Highlights Home Page | Receive the Nondual Highlights each day

Issue #1271 - Thursday, November 28, 2002 - Edited by Jerry

Fotini Markopoulou Kalamara is hailed as one of the world's
most promising young physicists. See link at Gene Poole's entry.

______________________________________________________________

OH
from Daily Dharma

"Hello, dears:

I have sat at the table and
blessed the bird,
Thanked the Unknown for
fortune great and small.
I laughed with the children,
Snoozed off the mashed potatoes,
And even sat on the balmy beach
for a couple hours.
The waves lapped my feet.

Do you want to know what has been
since the beginning of time?
Just THIS! Just THIS!
None else my soul hath known,
None else is its rejoicing.

Hope you all have had fine holiday!
love,
oh"

_____________________________________________________________________

Eleanor Farjeon

http://www.eldrbarry.net/rabb/farj/farj.htm

Morning has broken, like the first morning
Blackbird has spoken, like the first bird
Praise for the singing, praise for the morning
Praise for the springing fresh from the world

Sweet the rain's new fall, sunlit from heaven
Like the first dewfall, on the first grass
Praise for the sweetness of the wet garden
Sprung in completeness where his feet pass

Mine is the sunlight, mine is the morning
Born of the one light, Eden saw play
Praise with elation, praise every morning
God's recreation of the new day

_____________________________________________________________________

SERAPHIMSIGRIST
from Live Journal

Boston Charlie Time

"Deck us all with Boston Charlie,
Walla Walla, Wash., an' Kalamazoo!
Nora's freezin' on the trolley,
Swaller dollar cauliflower alley-garoo!
Don't we know archaic barrel
Lullaby Lilla Boy, Louisville Lou?
Trolley Molly don't love Harold,
Boola boola Pensacola hullabaloo!

Bark us all bow-wows of folly,
Polly wolly cracker 'n' too-da-loo!
Donkey Bonny brays a carol,
Antelope cantaloupe, 'lope with you!
Hunky Dory's pop is lolly
Gaggin' on the wagon, willy, folly go through!
Chollie's collie barks at Barrow,
Harum scarum five alarm bung-a-loo!
Dunk us all in bowls of barley,
Hinky dinky dink an' polly voo!
Chilly Filly's name is Chollie,
Chollie Filly's jolly chilly view halloo!
Bark us all bow-wows of folly,
Double-bubble, toyland trouble! Woof, woof, woof!
Tizzy seas on melon collie!
Dibble-dabble, scribble-scrabble! Goof, goof, goof!
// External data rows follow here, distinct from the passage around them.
(** The retry guidance of every error fits the state of its connection: a
    failure to be retried on the same connection leaves that connection
    reusable, a failure that asks for a reconnect leaves it dead, no error is
    both transient and connection-lost, and a connect-phase wrapper changes
    nothing. *)
Theorem retry_hint_coherent e :
  (retry_hint e = RetrySameConnectionIfIdempotent → connection_disposition e = Reusable) ∧
  (retry_hint e = ReconnectThenRetryIfIdempotent → connection_disposition e = DispositionDead) ∧
  (is_transient e && is_connection_lost e = false) ∧
  (∀ phase, retry_hint (EConnectPhase phase e) = retry_hint e ∧
            connection_disposition (EConnectPhase phase e) = connection_disposition e ∧
            kind (EConnectPhase phase e) = kind e).
Proof.
  assert (∀ phase, is_transient (EConnectPhase phase e) = is_transient e) as Hw.
  { intros phase. cbn [is_transient]. cbn [orb].
    destruct (is_transient e) eqn:Ht; [done|].
    destruct (has_code_in TRANSIENT_ORA_CODES (EConnectPhase phase e)) eqn:Hc; [|done].
    change (has_code_in TRANSIENT_ORA_CODES e = true) in Hc.
    apply transient_of_code in Hc. congruence. }
  unfold retry_hint. setoid_rewrite Hw.
  pose proof (transient_reusable e) as Ht. pose proof (lost_dead e) as Hl.
  destruct (is_transient e), (is_connection_lost e) eqn:Hc; cbn [andb];
    repeat split; intros; try done; auto; try (cbn [is_connection_lost]; by rewrite Hc).
  by rewrite Ht in Hl by done; specialize (Hl eq_refl).
Qed.

End Coherence.

(** A cancellation never disguises itself: whatever kind the runtime recorded
    and whatever budget remains, a failed checkpoint is an error whose
    disposition and retry guidance are those of the documented table: shutdown,
    resource loss and linked exit kill the connection, everything else leaves it
    reusable and retryable, and it is never a runtime or I/O error. *)
Theorem cancellation_disposition {P} (cx : Cx) (e : Error P) :
  observe_cancellation_between_round_trips cx = Err e →
  (connection_disposition e = DispositionDead ↔
     ∃ k, cx_cancel_reason cx = Some k ∧ from_kind k = CdClose) ∧
  (connection_disposition e = Reusable → retry_hint e = RetrySameConnectionIfIdempotent) ∧
  match e with
  | ECallTimeout ms => 0 <= default 0 (cx_remaining_ms cx) → 0 <= ms <= U32_MAX
  | ECancelled | EConnectionClosed _ => True
  | _ => False
  end.
Proof.
  unfold observe_cancellation_between_round_trips, cancel_disposition.
  destruct (cx_checkpoint_ok cx); [done|]. intros [= <-].
  destruct (cx_cancel_reason cx) as [k|]; [destruct (from_kind k) eqn:Hk|];
    (split; [|split; [done|]]); cbn; try done; try (split; [done|intros (? & [= <-] & ?); congruence]);
    try (split; [intros _; by exists k|done]).
  - unfold duration_to_millis_saturating, U32_MAX.
    destruct (cx_remaining_ms cx); cbn; lia.
Qed.

(** A deadline with a week of budget left, and a shutdown. *)
Lemma cancellation_disposition_witness :
  observe_cancellation_between_round_trips (P := ()) (mkCx false (Some CkDeadline) (Some 604800000))
    = Err (ECallTimeout 604800000) ∧
  connection_disposition (P := ()) (ECallTimeout 604800000) = Reusable ∧
  (connection_disposition (P := ()) (EConnectionClosed "operation cancelled by runtime shutdown")
     = DispositionDead ↔ ∃ k, Some CkShutdown = Some k ∧ from_kind k = CdClose).
Proof.
  split; [reflexivity|]. split; [reflexivity|].
  apply (cancellation_disposition (P := ()) (mkCx false (Some CkShutdown) None)). reflexivity.
Defined.

(** The two layouts of the version number: five fields below 256, and the field
    version 11 is where the layout flips. *)
Lemma decode_server_version_fields full b :
  0 <= full <= U32_MAX →
  let '(a, x, c, d, e) := decode_server_version_number full b in
  Forall is_u8 [a; x; c; d; e].
Proof.
  intros Hf. unfold decode_server_version_number.
  assert (∀ z mask, 0 <= z → In mask [15; 255] → is_u8 (Z.land z mask)) as Hland.
  { intros z mask Hz Hm. unfold is_u8. split; [apply Z.land_nonneg; lia|].
    destruct Hm as [<-|[<-|[]]].
    - change 15 with (Z.ones 4). rewrite Z.land_ones by lia.
      pose proof (Z.mod_pos_bound z (2 ^ 4)). lia.
    - change 255 with (Z.ones 8). rewrite Z.land_ones by lia.
      pose proof (Z.mod_pos_bound z (2 ^ 8)). lia. }
  destruct b; repeat constructor; apply Hland; try (apply Z.shiftr_nonneg; lia); try lia; cbn; auto.
Qed.

(** A limit exceeded while a response is read kills the session, but the error
    itself reports a reusable connection. *)
Lemma resource_limit_disposition {P} limit observed maximum :
  post_sync_protocol_error_disposition (ResourceLimitErr limit observed maximum) true
    = PostSyncDead ∧
  connection_disposition (P := P) (EProtocol (ResourceLimitErr limit observed maximum)) = Reusable.
Proof. done. Qed.

(** Every error that a parse reports as session-dead by its code is dead for the
    caller as well. *)
Lemma session_dead_code_agrees {P} err code :
  protocol_error_ora_code err = Some code → 0 <= code <= U32_MAX →
  contains SESSION_DEAD_ORA_CODES code = true →
  protocol_error_is_session_dead err = true ∧
  connection_disposition (P := P) (EProtocol err) = DispositionDead.
Proof.
  intros Hc Hr Hd. split.
  - unfold protocol_error_is_session_dead, post_sync_protocol_error_disposition.
    rewrite Hc, Hd. by destruct err.
  - cbn [connection_disposition]. unfold has_code_in. cbn [ora_code]. rewrite Hc.
    change (as_i 32 <$> Some code) with (Some (as_i 32 code)). cbv iota.
    replace (as_u 32 (as_i 32 code)) with code; [by rewrite Hd|].
    unfold as_u, as_i. rewrite Zminus_mod_idemp_l.
    change (2 ^ (32 - 1)) with 2147483648. change (2 ^ 32) with 4294967296.
    replace (code + 2147483648 - 2147483648) with code by lia.
    rewrite Z.mod_small; unfold U32_MAX in Hr; lia.
Qed.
_____________________________________________________________________

JAN BARENDRECHT
from NDS



at the pebble beach
red from friction with the sea
strands an asteroid
shipwrecked with a sense of me
fearing what's perceived as void

_________________________________________________________________

FIRECEREMONY
from Live Journal

Don't give a damn

all sense impressions appear in silence
are born from silence
are silence manifest from core to surface
subside back into silence when their task is done
and leave only silence

even sleep appears out of the silence, woven from the
silence and folds back into silence when you wake up

but I wonder, what do I do with all this freedom ? Some
things are so malleable. A friend of mine said he'd see
the world. I said I'd read for 200 years and then let the
world carry on it's own course and don't bother with the
rest. I would like to and wouldn't like to shape things
according to my own mind. I think I would like to but
when it comes down to it, I can't be bothered trying to
change or control things. Why should things go in my
direction ? Why should I steer things according to
whatever passing whim I have ? There are things other ppl
can do better than I can, so why not let them do it ?

Again the vampire allegory is useful. One person said:
they're 300 years old and don't give a damn. That
describes my situation pretty closely, give or take a few
years.

I keep thinking about Douglas Harding's wife who wandered
the moors in joy after she read his old books and
encountered the silence. I feel like wandering that moor
too and just walk wherever the wind takes me.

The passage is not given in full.